The I/O APIs on the web are asynchronous, but they’re synchronous in most system languages. When compiling code to WebAssembly, you need to bridge one kind of APIs to another—and this bridge is Asyncify. In this post, you’ll learn when and how to use Asyncify and how it works under the hood.

I/O in system languages [#]

I’ll start with a simple example in C. Say, you want to read the user’s name from a file, and greet them with a “Hello, (username)!” message:

#include <stdio.h>

int main() {
    FILE *stream = fopen("name.txt", "r");
    char name[20+1];
    size_t len = fread(&name, 1, 20, stream);
    name[len] = '\0';
    fclose(stream);
    printf("Hello, %s!\n", name);
    return 0;
}

While the example doesn’t do much, it already demonstrates something you’ll find in an application of any size: it reads some inputs from the external world, processes them internally and writes outputs back to the external world. All such interaction with the outside world happens via a few functions commonly called input-output functions, also shortened to I/O.

To read the name from C, you need at least two crucial I/O calls: fopen, to open the file, and fread to read data from it. Once you retrieve the data, you can use another I/O function printf to print the result to the console.

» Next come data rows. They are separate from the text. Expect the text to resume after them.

(** [start] after the first successful [get_gmail_service]. *)
Definition authorized : World nat :=
  {| gmail_service := Some the_service; token_file := Some stored_token;
     token_writable := true; credentials_file := true;
     outside := O; log := [EvBuild] |}.

Definition args_of (kvs : list (string * pyval)) : pyval :=
  VDict (map (fun kv => (lit (fst kv), snd kv)) kvs).

(** *** A mailbox served in pages

    The state of this outside world is the list of the unread messages
    that match, by identifier.  A listing call answers with one page: at
    most [maxResults] entries, 100 when the request carries none, and a
    [nextPageToken] when more remain.  A label removal takes the message
    off the list. *)
Definition page_size (m : option pyval) : nat :=
  match m with
  | Some (VInt z) => Z.to_nat z
  | _ => 100
  end.

Definition page_entry (id : str) : pyval :=
  VDict [(lit "id", VStr id); (lit "threadId", VStr id)].

Definition page (m : option pyval) (unread : list str) : pyval :=
  VDict (match firstn (page_size m) unread with
         | [] => []
         | ids => [(lit "messages", VList (map page_entry ids))]
         end
         ++ (if (page_size m <? List.length unread)%nat
             then [(lit "nextPageToken", VStr (lit "page-2"))]
             else [])
         ++ [(lit "resultSizeEstimate",
              VInt (Z.of_nat (List.length unread)))]).

Definition paged : Externals (list str) :=
  {| creds_path := lit "/srv/mcp-server-email/credentials.json";
     from_authorized_user_file := fun _ _ => Ok good_creds;
     refresh := fun x _ => (Ok good_creds, x);
     run_local_server := fun x => (Ok good_creds, x);
     build := fun x c =>
       (Ok {| service_id := 1; service_credentials := c |}, x);
     execute := fun x _ r =>
       match r with
       | ReqList _ m => (Ok (page m x), x)
       | ReqGet id => (Ok (plain_message id), x)
       | ReqModify id _ =>
           (Ok (VDict [(lit "id", id)]),
            filter (fun i => negb (eq_str id i)) x)
       | ReqSend _ => (Ok (VDict [(lit "id", VStr (lit "s1"))]), x)
       end;
     mime_raw := fun x _ _ _ _ => (Ok (lit "cmF3"), x);
     str_lower := ascii_lower;
     repr := fun _ => lit "<object>" |}.

(** The identifiers "1", ..., "n". *)
Definition numbered (n : nat) : list str :=
  map (fun k => str_of_Z (Z.of_nat k)) (seq 1 n).

(** A process that has not authorized yet, in front of the mailbox
    [unread]. *)
Definition mailbox_of (unread : list str) : World (list str) :=
  {| gmail_service := None; token_file := Some stored_token;
     token_writable := true; credentials_file := true;
     outside := unread; log := [] |}.

End Fixture.

(** ** The advertised tools: [list_tools] *)

Module Registry.
Import Py Server.

(** [mcp.types.Tool(name=..., description=..., inputSchema=...)] *)
Record Tool : Type := mkTool {
  tool_name : str;
  tool_description : str;
  inputSchema : pyval
}.

Definition s (text : string) : pyval := VStr (lit text).

(** Lines 117-210.  The two descriptions that quote [MAX_EMAILS] are
    f-strings. *)
Definition list_tools (cfg : Config) : list Tool :=
  [ {| tool_name := lit "send_email";
       tool_description := lit "Send an email to one or more recipients";
       inputSchema :=
         VDict
           [(lit "type", s "object");
            (lit "properties",
             VDict
               [(lit "to",
                 VDict [(lit "type", s "string");
                        (lit "description",
                         s "Recipient email address (or comma-separated list)")]);
                (lit "subject",
                 VDict [(lit "type", s "string");
                        (lit "description", s "Email subject line")]);
                (lit "body",
                 VDict [(lit "type", s "string");
                        (lit "description", s "Email body (plain text)")])]);
            (lit "required", VList [s "to"; s "subject"; s "body"])] |};
    {| tool_name := lit "read_inbox";
       tool_description := lit "Read recent emails from inbox";
       inputSchema :=
         VDict
           [(lit "type", s "object");
            (lit "properties",
             VDict
               [(lit "mailbox",
                 VDict [(lit "type", s "string");
                        (lit "description",
                         s "Mailbox to read from (default: INBOX)");
                        (lit "default", s "INBOX")]);
                (lit "limit",
                 VDict [(lit "type", s "integer");
                        (lit "description",
                         VStr (lit "Number of emails to retrieve (max "
                               ++ str_of_Z (MAX_EMAILS cfg) ++ lit ")"));
                        (lit "default", VInt 10)]);
                (lit "unread_only",
                 VDict [(lit "type", s "boolean");
                        (lit "description", s "Only fetch unread emails");
                        (lit "default", VBool false)])])] |};
    {| tool_name := lit "search_emails";
       tool_description := lit "Search emails by criteria";
       inputSchema :=
         VDict
           [(lit "type", s "object");
            (lit "properties",
             VDict
               [(lit "query",
                 VDict [(lit "type", s "string");
                        (lit "description",
                         s "Search query (subject, from, or text)")]);
                (lit "mailbox",
                 VDict [(lit "type", s "string");
                        (lit "description",
                         s "Mailbox to search (default: INBOX)");
                        (lit "default", s "INBOX")]);
                (lit "limit",
                 VDict [(lit "type", s "integer");
                        (lit "description",
                         VStr (lit "Max results (max "
                               ++ str_of_Z (MAX_EMAILS cfg) ++ lit ")"));
                        (lit "default", VInt 10)])]);
            (lit "required", VList [s "query"])] |};
    {| tool_name := lit "mark_as_read";
       tool_description := lit "Mark specific emails as read by subject";
       inputSchema :=
         VDict
           [(lit "type", s "object");
            (lit "properties",
             VDict
               [(lit "subject",
                 VDict [(lit "type", s "string");
                        (lit "description",
                         s "Subject line of emails to mark as read")]);
                (lit "mailbox",
                 VDict [(lit "type", s "string");
                        (lit "description", s "Mailbox containing the emails");
                        (lit "default", s "INBOX")])]);
            (lit "required", VList [s "subject"])] |} ].
(** ** Results

    A Go call returns a value, returns a non-nil [error], or panics. *)

Inductive error :=
  | NotExist                     (* store.NotExist *)
  | OutOfSize                    (* store.OutOfSize *)
  | ErrMsg (msg : string).       (* any other error value, by its message *)

#[global] Instance error_eq_dec : EqDecision error.
Proof. solve_decision. Defined.

Inductive res (A : Type) :=
  | Ok (a : A)
  | Err (e : error)
  | Panic.
Arguments Ok {A} a.
Arguments Err {A} e.
Arguments Panic {A}.

#[global] Instance res_eq_dec {A} `{EqDecision A} : EqDecision (res A).
Proof. solve_decision. Defined.

#[global] Instance res_ret : MRet res := λ A, Ok.
#[global] Instance res_bind : MBind res := λ A B f m,
  match m with Ok a => f a | Err e => Err e | Panic => Panic end.
#[global] Instance res_fmap : FMap res := λ A B f m,
  match m with Ok a => Ok (f a) | Err e => Err e | Panic => Panic end.

Definition is_Ok {A} (m : res A) : Prop := ∃ a, m = Ok a.

Lemma is_Ok_check {A} (m : res A) : match m with Ok _ => true | _ => false end = true → is_Ok m.
Proof. destruct m; [by eexists|done..]. Qed.

Definition err (s : string) {A} : res A := Err (ErrMsg s).

Section Results.
Context {A B : Type}.
Implicit Types (m : res A) (f : A → res B).

Lemma bind_Ok m f b : (m ≫= f) = Ok b ↔ ∃ a, m = Ok a ∧ f a = Ok b.
Proof. destruct m; naive_solver. Qed.
Lemma bind_Ok_eq m f a : m = Ok a → (m ≫= f) = f a.
Proof. by intros ->. Qed.
End Results.

(** Decompose a hypothesis [H : … = Ok _] into the successful branch of the
    program text it is about. *)
Ltac ok_inv H :=
  lazymatch type of H with
  | (_ ≫= _) = Ok _ =>
      let a := fresh "a" in let Ha := fresh H in
      apply bind_Ok in H as (a & Ha & H); cbn beta in H; ok_inv H
  | Ok _ = Ok _ => simplify_eq
  | (if ?b then _ else _) = Ok _ => let E := fresh "E" in destruct b eqn:E; ok_inv H
  | (match ?x with _ => _ end) = Ok _ => let E := fresh "E" in destruct x eqn:E; ok_inv H
  | _ => try discriminate H
  end.

(** ** State with errors

    A Go method mutates its receiver and may return an error; the mutations
    made before the error stay. *)

Definition stM (S A : Type) : Type := S → res A * S.

Section StateMonad.
Context {S : Type}.
#[global] Instance stM_ret : MRet (stM S) := λ A a s, (Ok a, s).
#[global] Instance stM_bind : MBind (stM S) := λ A B f m s,
  match m s with
  | (Ok a, s') => f a s'
  | (Err e, s') => (Err e, s')
  | (Panic, s') => (Panic, s')
  end.
#[global] Instance stM_fmap : FMap (stM S) := λ A B f m s,
  match m s with
  | (Ok a, s') => (Ok (f a), s')
  | (Err e, s') => (Err e, s')
  | (Panic, s') => (Panic, s')
  end.
Definition st_get : stM S S := λ s, (Ok s, s).
Definition st_gets {A} (f : S → A) : stM S A := λ s, (Ok (f s), s).
Definition st_put (s : S) : stM S unit := λ _, (Ok tt, s).
Definition st_modify (f : S → S) : stM S unit := λ s, (Ok tt, f s).
Definition st_lift {A} (m : res A) : stM S A := λ s, (m, s).
Definition st_err {A} (e : error) : stM S A := λ s, (Err e, s).
Definition st_panic {A} : stM S A := λ s, (Panic, s).
(* [if x, err := m; err != nil { h }] *)
Definition st_catch {A} (m : stM S A) (h : error → stM S A) : stM S A := λ s,
  match m s with (Err e, s') => h e s' | r => r end.
(* a call whose error the caller ignores *)
Definition ignore_err {A} (m : stM S A) (default : A) : stM S A := st_catch m (λ _, mret default).
(* [x, err := m; if err != nil { return bad }; k x] *)
Definition or_return {A B} (m : stM S A) (bad : B) (k : A → stM S B) : stM S B := λ s,
  match m s with
  | (Ok a, s) => k a s
  | (Err _, s) => (Ok bad, s)
  | (Panic, s) => (Panic, s)
  end.
(* [for _, x := range l { f x }], leaving at the first error *)
Fixpoint st_iter {A} (f : A → stM S unit) (l : list A) : stM S unit :=
  match l with
  | [] => mret tt
  | x :: l => f x ;; st_iter f l
  end.

Lemma st_bind_eq {A B} (m : stM S A) (f : A → stM S B) s a s' :
  m s = (Ok a, s') → (m ≫= f) s = f a s'.
Proof. unfold mbind, stM_bind. by intros ->. Qed.
Lemma st_bind_err {A B} (m : stM S A) (f : A → stM S B) s e s' :
  m s = (Err e, s') → (m ≫= f) s = (Err e, s').
Proof. unfold mbind, stM_bind. by intros ->. Qed.
Lemma st_fmap_eq {A B} (f : A → B) (m : stM S A) s a s' :
  m s = (Ok a, s') → (f <$> m) s = (Ok (f a), s').
Proof. unfold fmap, stM_fmap. by intros ->. Qed.
Lemma st_fmap_err {A B} (f : A → B) (m : stM S A) s e s' :
  m s = (Err e, s') → (f <$> m) s = (Err e, s').
Proof. unfold fmap, stM_fmap. by intros ->. Qed.
Lemma ignore_err_run {A} (m : stM S A) (d : A) s (x : A) s' : m s = (Ok x, s') → ignore_err m d s = (Ok x, s').
Proof. unfold ignore_err, st_catch. by intros ->. Qed.
Lemma stM_bind_Ok {A B} (m : stM S A) (f : A → stM S B) s b s' :
  (m ≫= f) s = (Ok b, s') ↔ ∃ a s1, m s = (Ok a, s1) ∧ f a s1 = (Ok b, s').
Proof.
  unfold mbind, stM_bind. destruct (m s) as [[a|e|] s1]; naive_solver.
Qed.

Lemma st_bind_panic {A B} (m : stM S A) (f : A → stM S B) s s' :
  m s = (Panic, s') → (m ≫= f) s = (Panic, s').
Proof. unfold mbind, stM_bind. by intros ->. Qed.

(** [P] holds in every state a computation started in a state with [P] can end in. *)
Definition preserves {A} (P : S → Prop) (m : stM S A) : Prop := ∀ s r s', P s → m s = (r, s') → P s'.
(* ===== verification/BgStore.v ===== *)
(** The key-value store of [pkg/storage/store/bg/bg.go]: plain keys, maps, lists,
    sets and sorted sets, all encoded in one badger key space.

    [bgTransaction]'s methods are the functions of the section below, on a
    transaction [T]; [bgStore]'s methods (Module [Store]) run one of them in a
    transaction of their own and commit it. *)

From S2P Require Import Prelude Misc Badger.

(** ** Keys *)

(** 'l' + k *)
Definition eListMetaKey (k : bytes) : bytes := bs "l" ++ k.

Definition dListMetaKey (buf : bytes) : res bytes :=
  if decide (length buf < 1)%nat then Panic else Ok (drop 1 buf).

(** start + end *)
Definition eListMetaValue (start fin : Z) : bytes := E64func (u64 start) ++ E64func (u64 fin).

(** The value a decoder's ignored error leaves. *)
Definition or_zero (r : res Z) : Z := match r with Ok z => z | _ => 0 end.

(** A slice beyond the length is a panic here; Go's panics beyond the capacity, and reads what
    is behind the length up to there.  So also in [dMapKey]. *)
Definition dListMetaValue (buf : bytes) : res (Z * Z) :=
  if decide (length buf < 16)%nat then Panic
  else Ok (i64 (or_zero (D64func (take 8 buf))), i64 (or_zero (D64func (take 8 (drop 8 buf))))).

(** 'l' + k + index *)
Definition eListKey (k : bytes) (idx : Z) : bytes := bs "l" ++ k ++ E64func (u64 idx).

Definition dListKey (buf : bytes) : res bytes :=
  let n := length buf in
  if decide (n < 9)%nat then Panic else Ok (take (n - 9) (drop 1 buf)).

(** c + klen + k + '+' *)
Definition prefix_key (c : bytes) (k : bytes) : bytes :=
  c ++ E32func (u32 (Z.of_nat (length k))) ++ k ++ bs "+".

(** 'm' + mlen + m + '+' + k *)
Definition eMapKey (m k : bytes) : bytes := prefix_key (bs "m") m ++ k.

(** [buf[5+n:]], with [5+n] a uint32 *)
Definition dMapKey (buf : bytes) : res bytes :=
  if decide (length buf < 5)%nat then Panic
  else
    let buf := drop 1 buf in
    let n := or_zero (D32func (take 4 buf)) in
    let lo := Z.to_nat (u32 (5 + n)) in
    if decide (length buf < lo)%nat then Panic else Ok (drop lo buf).

(** 's' + klen + k + '+' + v *)
Definition eSetKey (k v : bytes) : bytes := prefix_key (bs "s") k ++ v.
Definition dSetKey (buf : bytes) : res bytes := dMapKey buf.

(** 'z' + klen + k + '+' + v *)
Definition eZetKey (k v : bytes) : bytes := prefix_key (bs "z") k ++ v.
Definition dZetKey (buf : bytes) : res bytes := dMapKey buf.

(** 'sz' + klen + k + '+' + score + v *)
Definition eZetScore (k v : bytes) (score : Z) : bytes :=
  prefix_key (bs "sz") k ++ EB32func (u32 score) ++ v.

Definition dZetScore (buf : bytes) : res (Z * bytes) :=
  if decide (length buf < 6)%nat then Panic
  else
    let buf := drop 2 buf in
    let n := or_zero (D32func (take 4 buf)) in
    let lo := Z.to_nat (u32 (5 + n)) in
    let hi := Z.to_nat (u32 (9 + n)) in
    if decide (hi < lo ∨ length buf < hi)%nat then Panic
    else Ok (i32 (or_zero (DB32func (take (hi - lo) (drop lo buf)))), drop hi buf).

(** ** Operations on a transaction *)

Section Operations.
Context {T : Type} `{!Badger T}.
Implicit Types (k m v : bytes) (start fin idx score : Z).

Definition del k : stM T unit := tx_Delete k.
Definition set k v : stM T unit := tx_Set k v.

Definition get k : stM T bytes := λ t,
  (match tx_Get k t with
   | Err e => if decide (e = ErrKeyNotFound) then Err NotExist else Err e
   | r => r
   end, t).

(** [itr := tx.NewIterator({Prefix: p}); for itr.Seek(s); itr.ValidForPrefix(p); itr.Next()] *)
Fixpoint while_prefix (p : bytes) (l : list (bytes * res bytes)) : list (bytes * res bytes) :=
  match l with
  | [] => []
  | i :: l => if decide (p `prefix_of` i.1) then i :: while_prefix p l else []
  end.
Definition scan (p s : bytes) : stM T (list (bytes * res bytes)) :=
  st_gets (λ t, while_prefix p (tx_Iter p s t)).

(** *** Maps *)

Definition mclear m : stM T unit :=
  let k := eMapKey m [] in
  items ← scan k k;
  st_iter (λ i, del i.1) items.

Definition mdel m k : stM T unit := del (eMapKey m k).
Definition mset m k v : stM T unit := set (eMapKey m k) v.
Definition mget m k : stM T bytes := get (eMapKey m k).

Fixpoint keys_of (f : bytes → res bytes) (items : list (bytes * res bytes)) : res (list bytes) :=
  match items with
  | [] => Ok []
  | i :: items => k ← f i.1; ks ← keys_of f items; Ok (k :: ks)
  end.

Fixpoint vals_of (items : list (bytes * res bytes)) : res (list bytes) :=
  match items with
  | [] => Ok []
  | i :: items => v ← i.2; vs ← vals_of items; Ok (v :: vs)
  end.

Definition mkeys m : stM T (list bytes) :=
  let k := eMapKey m [] in
  items ← scan k k;
  st_lift (keys_of dMapKey items).

Definition mvals m : stM T (list bytes) :=
  let k := eMapKey m [] in
  items ← scan k k;
  st_lift (vals_of items).

Fixpoint kvs_of (items : list (bytes * res bytes)) : res (list bytes * list bytes) :=
  match items with
  | [] => Ok ([], [])
  | i :: items =>
      k ← dMapKey i.1; v ← i.2;
      '(ks, vs) ← kvs_of items;
      Ok (k :: ks, v :: vs)
  end.

Definition mkvs m : stM T (list bytes * list bytes) :=
  let k := eMapKey m [] in
  items ← scan k k;
  st_lift (kvs_of items).

(** *** Lists *)

Definition listStartEnd k : stM T (Z * Z) :=
  v ← get (eListMetaKey k);
  st_lift (dListMetaValue v).

Definition lnew k : stM T unit := set (eListMetaKey k) (eListMetaValue 0 0).

(** A list without a meta entry is created empty. *)
Definition listStartEnd_new k : stM T (Z * Z) :=
  st_catch (listStartEnd k) (λ _, lnew k ;; mret (0, 0)).

Definition llen k : stM T Z :=
  st_catch ('(start, fin) ← listStartEnd k; mret (i64 (fin - start))) (λ _, mret 0).

Definition llclear k : stM T unit :=
  '(start, fin) ← listStartEnd k;
  st_iter (λ i, del (eListKey k i)) (seqZ start (fin - start)) ;;
  del (eListMetaKey k).

Definition llpush k v : stM T Z :=
  '(start, fin) ← listStartEnd_new k;
  if decide (i64 (start - 1) = fin) then st_err OutOfSize else
  set (eListKey k (i64 (start - 1))) v ;;
  set (eListMetaKey k) (eListMetaValue (i64 (start - 1)) fin) ;;
  mret (i64 (fin - start + 1)).

Definition llpop k : stM T bytes :=
  '(start, fin) ← listStartEnd k;
  if decide (start = fin) then st_err OutOfSize else
  v ← get (eListKey k start);
  set (eListMetaKey k) (eListMetaValue (i64 (start + 1)) fin) ;;
  mret v.

Definition lrpush k v : stM T Z :=
  '(start, fin) ← listStartEnd_new k;
  if decide (start = i64 (fin + 1)) then st_err OutOfSize else
  set (eListKey k fin) v ;;
  set (eListMetaKey k) (eListMetaValue start (i64 (fin + 1))) ;;
  mret (i64 (fin - start + 1)).

Definition lrpop k : stM T bytes :=
  '(start, fin) ← listStartEnd k;
  if decide (start = fin) then st_err OutOfSize else
  v ← get (eListKey k (i64 (fin - 1)));
  set (eListMetaKey k) (eListMetaValue start (i64 (fin - 1))) ;;
  mret v.

Definition lset k idx v : stM T unit :=
  '(start, fin) ← listStartEnd k;
  let idx := if decide (idx >= 0) then i64 (idx + start) else i64 (idx + fin) in
  if decide (idx < start ∨ idx >= fin) then st_err OutOfSize else
  set (eListKey k (i64 (idx + start))) v.

Definition lindex k idx : stM T bytes :=
  '(start, fin) ← listStartEnd k;
  let idx := if decide (idx >= 0) then i64 (idx + start) else i64 (idx + fin) in
  if decide (idx < start ∨ idx >= fin) then mret [] else
  get (eListKey k idx).

(** The loop of [lrange]: an index that cannot be read is skipped. *)
Fixpoint lrange_loop k (ixs : list Z) : stM T (list bytes) :=
  match ixs with
  | [] => mret []
  | i :: ixs =>
      v ← st_catch (v ← get (eListKey k i); mret [v]) (λ _, mret []);
      vs ← lrange_loop k ixs;
      mret (v ++ vs)
  end.

Definition lrange k start fin : stM T (list bytes) :=
  '(x, y) ← listStartEnd k;
  let fin := if decide (fin < 0) then i64 (fin + y) else i64 (fin + x) in
  let start := if decide (start < 0) then i64 (start + y) else i64 (start + x) in
  let start := if decide (start < x) then x else start in
  let fin := if decide (fin >= y) then y else fin in
  lrange_loop k (seqZ start (fin + 1 - start)).

(** *** Sets *)

Definition sclear k : stM T unit :=
  let k := eSetKey k [] in
  items ← scan k k;
  st_iter (λ i, del i.1) items.

Definition sdel k v : stM T unit := del (eSetKey k v).
Definition sadd k v : stM T unit := set (eSetKey k v) [].

Definition selem k v : stM T bool :=
  st_catch (get (eSetKey k v) ;; mret true)
    (λ e, if decide (e = NotExist) then mret false else st_err e).

Definition smembers k : stM T (list bytes) :=
  let k := eSetKey k [] in
  items ← scan k k;
  st_lift (keys_of dSetKey items).

(** *** Sorted sets *)

Definition zclear k : stM T unit :=
  let key := prefix_key (bs "sz") k in
  items ← scan key key;
  st_iter (λ i,
    '(score, v) ← st_lift (dZetScore i.1);
    del (eZetKey k v) ;;
    del (eZetScore k v score)) items.

Definition zdel k v : stM T unit :=
  let key := eZetKey k v in
  buf ← get key;
  del key ;;
  let score := or_zero (D32func buf) in
  del (eZetScore k v (i32 score)).

Definition zscore k v : stM T Z :=
  buf ← get (eZetKey k v);
  mret (i32 (or_zero (D32func buf))).

Definition zadd k score v : stM T unit :=
  set (eZetKey k v) (E32func (u32 score)) ;;
  set (eZetScore k v score) [].

Fixpoint zrange_loop (fin : Z) (items : list (bytes * res bytes)) : res (list bytes) :=
  match items with
  | [] => Ok []
  | i :: items =>
      '(score, v) ← dZetScore i.1;
      if decide (score > fin) then Ok []
      else vs ← zrange_loop fin items; Ok (Dup v :: vs)
  end.

Definition zrange k start fin : stM T (list bytes) :=
  let key := prefix_key (bs "sz") k in
  items ← scan key (eZetScore k [] start);
  st_lift (zrange_loop fin items).
Definition newAddress (protocol : SigType) (payload : bytes) : res Address :=
  if decide (protocol = TypeED25519) then Ok (Addr payload)
  else if decide (protocol = TypeSecp256k1) then
    (* [buf := make([]byte, 21); buf[0] = TypeSecp256k1; copy(buf[1:], payload)] *)
    Ok (Addr (TypeSecp256k1 :: take 20 payload ++ replicate (20 - length payload) Byte.x00))
  else err "unknown address type".

Definition NewEd25519Addr (pubkey : bytes) : res Address :=
  if decide (length pubkey ≠ ED25519PubKeySize) then err "invalid public key"
  else newAddress TypeED25519 pubkey.

Definition NewFromBytes (addr : bytes) : res Address :=
  if decide (length addr = 0)%nat then Ok Undef
  else if decide (length addr < Secp256k1PayloadSize)%nat then err "invalid address bytes"
  else Ok (Addr addr).

Definition NewFromEthAddr (eaddr : bytes) : res Address := newAddress TypeSecp256k1 eaddr.

Definition Protocol (a : Address) : SigType :=
  match addr_string a with
  | [] => TypeUnknown
  | c :: _ =>
      if decide (c = TypeSecp256k1 ∧ length (addr_string a) = Secp256k1PayloadSize) then TypeSecp256k1
      else if decide (length (addr_string a) = ED25519PubKeySize) then TypeED25519
      else TypeUnknown
  end.

(** ** Text *)

Definition encode (network : NetWork) (a : Address) : res bytes :=
  if decide (a = Undef) then Ok []
  else
    match prefixSet network with
    | None => err "unknown address network"
    | Some prefix =>
        if decide (Protocol a = TypeSecp256k1) then
          Ok (prefix ++ bs "0" ++ EncodeToString (drop 1 (Payload a)))
        else if decide (Protocol a = TypeED25519) then Ok (prefix ++ EncodeAddr (Payload a))
        else err "unknown address protocol"
    end.

(** [String] panics on an address that cannot be encoded. *)
Definition String (g : globals) (a : Address) : res bytes :=
  match encode (CurrentNetWork g) a with Ok s => Ok s | _ => Panic end.

(** [str[0]] of an empty string panics; the caller passes at least 41 characters. *)
Definition parseAddrStrProtocol (str : bytes) : res SigType :=
  match str with
  | [] => Panic
  | c :: _ =>
      if decide (c = Byte.x30 ∧ length str = (SecpAddressSzie - AddresPrefixSize)%nat) then Ok TypeSecp256k1
      else if decide (length str = (Ed25519AddressSzie - AddresPrefixSize)%nat) then Ok TypeED25519
      else Ok TypeUnknown
  end.

Definition decode (g : globals) (str : bytes) : res Address :=
  if decide (length str < AddressSize)%nat then err "invalid address string length"
  else if decide (take AddresPrefixSize str ≠ default [] (prefixSet (CurrentNetWork g)))
  then err "unknow address network"
  else
    p ← parseAddrStrProtocol (drop AddresPrefixSize str);
    if decide (p = TypeSecp256k1) then
      payload ← DecodeString (drop (AddresPrefixSize + 1) str);
      newAddress TypeSecp256k1 payload
    else if decide (p = TypeED25519) then
      payload ← DecodeAddr (drop AddresPrefixSize str);
      newAddress TypeED25519 payload
    else err "unknow address type".

Definition NewAddrFromString (g : globals) (str : bytes) : res Address := decode g str.

Section Eth.
Context `{!EthCommon}.

Definition NewSecp256k1Addr (pub : bytes) : res Address :=
  ethAddr ← PubkeyToEthAddress pub;
  NewFromEthAddr ethAddr.

(** The go-ethereum address an account's balance and nonce are kept under. *)
Definition NewCommonAddr (g : globals) (a : Address) : res bytes :=
  if decide (a = Undef) then err "undef address"
  else if decide (Protocol a = TypeED25519) then
    s ← String g a;
    Ok (HexToAddress (EncodeToString (sha1_Sum s)))
  else if decide (Protocol a = TypeSecp256k1) then Ok (BytesToAddress (drop 1 (Payload a)))
  else err "unknown address type".

Definition StringToAddress (g : globals) (addr : bytes) : res Address :=
  if decide (length addr < 4)%nat then err "wrong address"
  else if decide (take 3 addr = MainnetPrefix ∨ take 3 addr = TestnetPrefix) then NewAddrFromString g addr
  else if decide (take 2 addr = bs "0x") then NewFromEthAddr (HexToAddress addr)
  else err "Unsupport address type".
End Eth.

(** ** CBOR *)

Section Codec.
Context `{!CborHeader}.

Those functions look quite simple at first glance and you don’t have to think twice about the machinery involved to read or write data. However, depending on the environment, there can be quite a lot going on inside:

  • If the input file is located on a local drive, the application needs to perform a series of memory and disk accesses to locate the file, check permissions, open it for reading, and then read block by block until the requested number of bytes is retrieved. This can be pretty slow, depending on the speed of your disk and the requested size.
  • Or, the input file might be located on a mounted network location, in which case, the network stack will now be involved too, increasing the complexity, latency and number of potential retries for each operation.
  • Finally, even printf is not guaranteed to print things to the console and might be redirected to a file or a network location, in which case it would have to go via the same steps above.